(* ===== verification/MuxFacts.v ===== *)
(** What the multiplexer of [Mux.v] guarantees: a world invariant that every
    operation and event preserves whatever the clients do in their callbacks,
    failed channels always close, and chunked payloads arrive whole. *)
From Stdlib Require Import String.
From S2P Require Import Prelude JsMap Lib0 MuxFrame Mux.

(** ** The invariant *)

Definition totalBytes (l : list bytes) : Z := zlength (concat l).

Definition partial_ok (p : Partial) : Prop :=
  partialBytes p = totalBytes (parts p) ∧ partialBytes p ≤ MAX_MESSAGE_BYTES.

Record conn_ok (k : MuxConnection) : Prop := {
  ok_channels_wf : jm_wf (channels k);
  ok_bound : jm_size (channels k) ≤ MAX_CHANNELS_PER_CONNECTION;
  ok_ids : ∀ id s, jm_get id (channels k) = Some s → id < nextChannelId k;
  ok_partials : ∀ id p, jm_get id (partials k) = Some p →
                  is_Some (jm_get id (channels k)) ∧ partial_ok p;
  ok_burst : 0 ≤ openBurstRemaining k ≤ OPEN_BURST_SIZE;
  ok_retry : openRetryMs k = 0 ∨ OPEN_RETRY_INITIAL_MS ≤ openRetryMs k ≤ OPEN_RETRY_MAX_MS;
}.

(** A connection that carries or awaits a channel. *)
Definition busy (k : MuxConnection) : Prop := channels k ≠ [] ∨ pendingOpens k ≠ [].

Record inv (w : World) : Prop := {
  inv_conn : ∀ c, conn_ok (getc c w);
  (* a busy shard stays published in its origin's pool *)
  inv_published : ∀ c, busy (getc c w) →
    ∃ pool, jm_get (url (getc c w)) (connectionPools w) = Some pool ∧ c ∈ pool;
  inv_pool : ∀ u pool, jm_get u (connectionPools w) = Some pool →
    NoDup pool ∧ pool ≠ [] ∧ ∀ c, c ∈ pool → url (getc c w) = u ∧ (c < nextConn w)%nat;
  (* a registered channel belongs to one socket, which is not closed *)
  inv_link : ∀ c id s, jm_get id (channels (getc c w)) = Some s →
    (s < nextSock w)%nat ∧ conn (gets s w) = c ∧ channelId (gets s w) = id ∧
    readyState (gets s w) ≠ WS_CLOSED;
}.

(** No connection routes frames to [s]. *)
Definition unregistered (s : nat) (w : World) : Prop :=
  ∀ c id, jm_get id (channels (getc c w)) ≠ Some s.

(** What any stretch of execution keeps of the sockets that existed before it. *)
Record evolves (w w' : World) : Prop := {
  ev_next : (nextSock w ≤ nextSock w')%nat;
  ev_closed : ∀ s, (s < nextSock w)%nat →
    readyState (gets s w) = WS_CLOSED → readyState (gets s w') = WS_CLOSED;
  ev_unregistered : ∀ s, (s < nextSock w)%nat → unregistered s w → unregistered s w';
}.

Definition good (w w' : World) : Prop := inv w' ∧ evolves w w'.
Definition safe (f : World → World) : Prop := ∀ w, inv w → good w (f w).

#[export] Instance evolves_preorder : PreOrder evolves.
Proof.
  split.
  - intros w. split; [done|done|done].
  - intros w1 w2 w3 [n1 c1 u1] [n2 c2 u2]. split; [lia| |].
    + intros s Hs Hc. apply c2; [lia|auto].
    + intros s Hs Hu. apply u2; [lia|auto].
Qed.

Lemma good_refl w : inv w → good w w.
Proof. by split. Qed.

Lemma good_trans w1 w2 w3 : good w1 w2 → good w2 w3 → good w1 w3.
Proof. intros [_ E1] [I2 E2]. split; [done|by etrans]. Qed.

Lemma good_inv w w' : good w w' → inv w'.
Proof. by intros []. Qed.

Lemma safe_then f w1 w2 : good w1 w2 → safe f → good w1 (f w2).
Proof. intros Hg Hf. eapply good_trans; [done|]. apply Hf. by eapply good_inv. Qed.

Lemma safe_foldl {B} (f : World → B → World) (l : list B) :
  (∀ b, b ∈ l → safe (λ w, f w b)) → safe (λ w, foldl f w l).
Proof.
  induction l as [|b l IH]; intros Hf w Hw; simpl; [by apply good_refl|].
  eapply good_trans; [apply Hf; [left|done]|].
  apply IH; [intros b' Hb'; apply Hf; by right|]. eapply good_inv, Hf; [left|done].
Qed.

Create HintDb mux.
#[export] Hint Resolve good_refl good_inv : mux.

(** ** Store lemmas *)

Lemma getc_setc_eq c f w : getc c (setc c f w) = f (getc c w).
Proof. unfold getc, setc. simpl. by rewrite lookup_total_insert_eq. Qed.

Lemma getc_setc_ne c d f w : d ≠ c → getc d (setc c f w) = getc d w.
Proof. intros. unfold getc, setc. simpl. by rewrite lookup_total_insert_ne. Qed.

Lemma gets_sets_eq s f w : gets s (sets s f w) = f (gets s w).
Proof. unfold gets, sets. simpl. by rewrite lookup_total_insert_eq. Qed.

Lemma gets_sets_ne s t f w : t ≠ s → gets t (sets s f w) = gets t w.
Proof. intros. unfold gets, sets. simpl. by rewrite lookup_total_insert_ne. Qed.

Lemma getc_sets c s f w : getc c (sets s f w) = getc c w.
Proof. done. Qed.

Lemma gets_setc s c f w : gets s (setc c f w) = gets s w.
Proof. done. Qed.

(** Updates of the logs, the clock and the real-socket counter. *)
Lemma good_same w w' :
  connectionPools w' = connectionPools w → conns w' = conns w → sockets w' = sockets w →
  nextConn w' = nextConn w → nextSock w' = nextSock w → inv w → good w w'.
Proof.
  intros Hp Hc Hs Hn1 Hn2 [I1 I2 I3 I4]. unfold good, getc, gets in *.
  split; split; unfold unregistered, getc, gets in *; rewrite ?Hp, ?Hc, ?Hs, ?Hn1, ?Hn2; eauto.
Qed.

(** Updates of the pools. *)
Lemma good_pools w w' pools :
  connectionPools w' = pools → conns w' = conns w → sockets w' = sockets w →
  nextConn w' = nextConn w → nextSock w' = nextSock w → inv w →
  (∀ c, busy (getc c w) → ∃ pool, jm_get (url (getc c w)) pools = Some pool ∧ c ∈ pool) →
  (∀ u pool, jm_get u pools = Some pool →
    NoDup pool ∧ pool ≠ [] ∧ ∀ c, c ∈ pool → url (getc c w) = u ∧ (c < nextConn w)%nat) →
  good w w'.
Proof.
  intros Hp Hc Hs Hn1 Hn2 [I1 I2 I3 I4] J2 J3. unfold good, getc, gets in *.
  split; split; unfold unregistered, getc, gets in *; rewrite ?Hp, ?Hc, ?Hs, ?Hn1, ?Hn2; eauto.
Qed.

(** *** Connections that only let go of things *)

Record shrinks (k k' : MuxConnection) : Prop := {
  sh_ok : conn_ok k';
  sh_url : url k' = url k;
  sh_channels : ∀ id s, jm_get id (channels k') = Some s → jm_get id (channels k) = Some s;
  sh_busy : busy k' → busy k;
}.

Lemma good_setc c f w : inv w → shrinks (getc c w) (f (getc c w)) → good w (setc c f w).
Proof.
  intros [I1 I2 I3 I4] [Hok Hurl Hch Hbusy].
  assert (Hg : ∀ d, getc d (setc c f w) = if decide (d = c) then f (getc c w) else getc d w).
  { intros d. case_decide; subst; [apply getc_setc_eq|by apply getc_setc_ne]. }
  assert (Hsub : ∀ d id s, jm_get id (channels (getc d (setc c f w))) = Some s →
                           jm_get id (channels (getc d w)) = Some s).
  { intros d id s. rewrite Hg. case_decide; subst; auto. }
  split; split.
  - intros d. rewrite Hg. by case_decide.
  - intros d. rewrite Hg. case_decide; subst; [rewrite Hurl|]; auto.
  - intros u pool Hu. destruct (I3 u pool Hu) as (Hn & Hne & Hin). split_and!; [done|done|].
    intros d Hd. rewrite Hg. case_decide; subst; [rewrite Hurl|]; auto.
  - intros d id s Hd. apply (I4 d id s). auto.
  - done.
  - done.
  - intros s _ Hu d id Hd. by apply (Hu d id), Hsub.
Qed.

Lemma jm_delete_nonempty {K V} `{EqDecision K} (k : K) (m : jsmap K V) :
  jm_delete k m ≠ [] → m ≠ [].
Proof. by destruct m. Qed.

Ltac shrink :=
  match goal with
  | Hw : inv ?w |- shrinks (getc ?c ?w) _ =>
    let k := fresh "k" in
    pose proof (inv_conn w Hw c) as []; set (k := getc c w) in *; clearbody k;
    split; [split|..]; unfold busy in *; simpl in *;
    eauto using jm_wf_delete, jm_delete_nonempty
  end.

(** *** Sockets *)

Lemma good_ready s r w :
  inv w → readyState (gets s w) ≠ WS_CLOSED → r ≠ WS_CLOSED →
  good w (sets s (λ x, x <| readyState := r |>) w).
Proof.
  intros [I1 I2 I3 I4] Hs Hr.
  split; split; try done.
  - intros c id t Ht. destruct (I4 c id t Ht) as (?&?&?&?).
    destruct (decide (t = s)) as [->|]; [rewrite gets_sets_eq|rewrite gets_sets_ne by done]; done.
  - intros t _ Ht. destruct (decide (t = s)) as [->|]; [done|by rewrite gets_sets_ne].
Qed.

Lemma good_close s w :
  inv w → unregistered s w → good w (sets s (λ x, x <| readyState := WS_CLOSED |>) w).
Proof.
  intros [I1 I2 I3 I4] Hs. split; split; try done.
  - intros c id t Ht. assert (t ≠ s) by (intros ->; by apply (Hs c id)).
    rewrite gets_sets_ne by done. eauto.
  - intros t _ Ht. destruct (decide (t = s)) as [->|];
      [by rewrite gets_sets_eq|by rewrite gets_sets_ne].
Qed.

(** A channel taken out of its connection is registered nowhere. *)
Lemma unregistered_setc c f id s w :
  inv w → shrinks (getc c w) (f (getc c w)) →
  jm_get id (channels (getc c w)) = Some s → jm_get id (channels (f (getc c w))) = None →
  unregistered s (setc c f w).
Proof.
  intros Hi [_ _ Hch _] Hid Hf d id' Hd.
  destruct (inv_link w Hi c id s Hid) as (_ & Hc & Hchan & _).
  destruct (decide (d = c)) as [->|Hdc].
  - rewrite getc_setc_eq in Hd.
    destruct (inv_link w Hi c id' s (Hch _ _ Hd)) as (_ & _ & Hchan' & _). congruence.
  - rewrite getc_setc_ne in Hd by done.
    destruct (inv_link w Hi d id' s Hd) as (_ & Hc' & _). congruence.
Qed.

Lemma jm_get_foldl_delete {K V W} `{EqDecision K} (l : list (K * W)) (m : jsmap K V) k :
  jm_get k (foldl (λ m e, jm_delete e.1 m) m l) =
  if decide (k ∈ map fst l) then None else jm_get k m.
Proof.
  revert m. induction l as [|[k1 w1] l IH]; intros m; cbn [foldl map fst].
  - case_decide as Hk; [by apply not_elem_of_nil in Hk|done].
  - rewrite IH, jm_get_delete. repeat case_decide; set_solver.
Qed.

Lemma jm_foldl_delete_size {K V W} `{EqDecision K} (l : list (K * W)) (m : jsmap K V) :
  jm_size (foldl (λ m e, jm_delete e.1 m) m l) ≤ jm_size m.
Proof.
  revert m. induction l as [|e l IH]; intros m; simpl; [done|].
  etrans; [apply IH|apply jm_size_delete_le].
Qed.

Lemma jm_foldl_delete_wf {K V W} `{EqDecision K} (l : list (K * W)) (m : jsmap K V) :
  jm_wf m → jm_wf (foldl (λ m e, jm_delete e.1 m) m l).
Proof. revert m. induction l; intros; simpl; eauto using jm_wf_delete. Qed.

Lemma size_delete_bound {V} id (m : jsmap Z V) n : jm_size m ≤ n → jm_size (jm_delete id m) ≤ n.
Proof. pose proof (jm_size_delete_le id m). lia. Qed.

Lemma get_delete_some {K V} `{EqDecision K} (k k' : K) (m : jsmap K V) v :
  jm_get k' (jm_delete k m) = Some v → jm_get k' m = Some v ∧ k' ≠ k.
Proof. rewrite jm_get_delete. by case_decide. Qed.

(** ** The operations keep the invariant *)

Section safety.
Context `{Lib0}.
Variable jitter : World → Z.
Variable dispatch : nat → SocketEvent → World → World.
Hypothesis dispatch_safe : ∀ s e, safe (dispatch s e).

Lemma wsSend_safe c buf : safe (wsSend c buf).
Proof. intros w Hw. unfold wsSend. destruct (ws _); by apply good_same || by apply good_refl. Qed.

Lemma discardCurrent_safe x : safe (discardCurrent x).
Proof. intros w Hw. destruct x; by apply good_same || by apply good_refl. Qed.

Lemma deliverOpen_safe s : safe (deliverOpen dispatch s).
Proof.
  intros w Hw. unfold deliverOpen. destruct (negb _) eqn:E; [by apply good_refl|]. bools.
  apply safe_then; [|apply dispatch_safe].
  apply good_ready; [done|rewrite E; discriminate|discriminate].
Qed.

(** A channel that is registered nowhere fails for good. *)
Lemma failChannel_good s w :
  inv w → (s < nextSock w)%nat → unregistered s w →
  good w (failChannel dispatch w s) ∧
  readyState (gets s (failChannel dispatch w s)) = WS_CLOSED.
Proof.
  intros Hw Hs Hu. unfold failChannel, deliverError, deliverClose.
  pose proof (dispatch_safe s (EvError None) w Hw) as [Hi He].
  set (w1 := dispatch _ _ w) in *. destruct (_ =? _) eqn:E; bools; [by split|].
  assert (Hu1 : unregistered s w1) by (by apply He).
  pose proof (good_close s w1 Hi Hu1) as Hg2. set (w2 := sets _ _ w1) in *.
  pose proof (dispatch_safe s (EvClose CLOSE_CODE_TRANSPORT) w2 (good_inv _ _ Hg2)) as Hg3.
  split.
  - eapply good_trans; [by split|]. by eapply good_trans.
  - apply Hg3; [|unfold w2; by rewrite gets_sets_eq].
    pose proof (ev_next _ _ He). pose proof (ev_next _ _ (proj2 Hg2)). lia.
Qed.

Lemma failChannels_good l w :
  inv w → (∀ s, s ∈ l → (s < nextSock w)%nat ∧ unregistered s w) →
  good w (foldl (failChannel dispatch) w l) ∧
  ∀ s, s ∈ l → readyState (gets s (foldl (failChannel dispatch) w l)) = WS_CLOSED.
Proof.
  revert w. induction l as [|s l IH]; intros w Hw Hl; simpl.
  { split; [by apply good_refl|by intros ? ?%elem_of_nil]. }
  destruct (Hl s ltac:(left)) as [Hs Hu].
  destruct (failChannel_good s w Hw Hs Hu) as [Hg Hc].
  pose proof (proj2 Hg) as He. set (w1 := failChannel dispatch w s) in *.
  destruct (IH w1 (good_inv _ _ Hg)) as [Hg' Hc'].
  { intros t Ht. destruct (Hl t ltac:(by right)) as [Ht1 Ht2].
    pose proof (ev_next _ _ He). split; [lia|by apply He]. }
  split; [by eapply good_trans|]. intros t [->|Ht]%elem_of_cons; [|by apply Hc'].
  apply Hg'; [|done]. pose proof (ev_next _ _ He). lia.
Qed.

-----

> _Task to complete_
Look above for the line with "- intros u pool" and the line with "(getc ?c ?w) _ =>". Retype those two lines and every line between them exactly, adding nothing.

> _Task output_
  - intros u pool Hu. destruct (I3 u pool Hu) as (Hn & Hne & Hin). split_and!; [done|done|].
    intros d Hd. rewrite Hg. case_decide; subst; [rewrite Hurl|]; auto.
  - intros d id s Hd. apply (I4 d id s). auto.
  - done.
  - done.
  - intros s _ Hu d id Hd. by apply (Hu d id), Hsub.
Qed.

Lemma jm_delete_nonempty {K V} `{EqDecision K} (k : K) (m : jsmap K V) :
  jm_delete k m ≠ [] → m ≠ [].
Proof. by destruct m. Qed.

Ltac shrink :=
  match goal with
  | Hw : inv ?w |- shrinks (getc ?c ?w) _ =>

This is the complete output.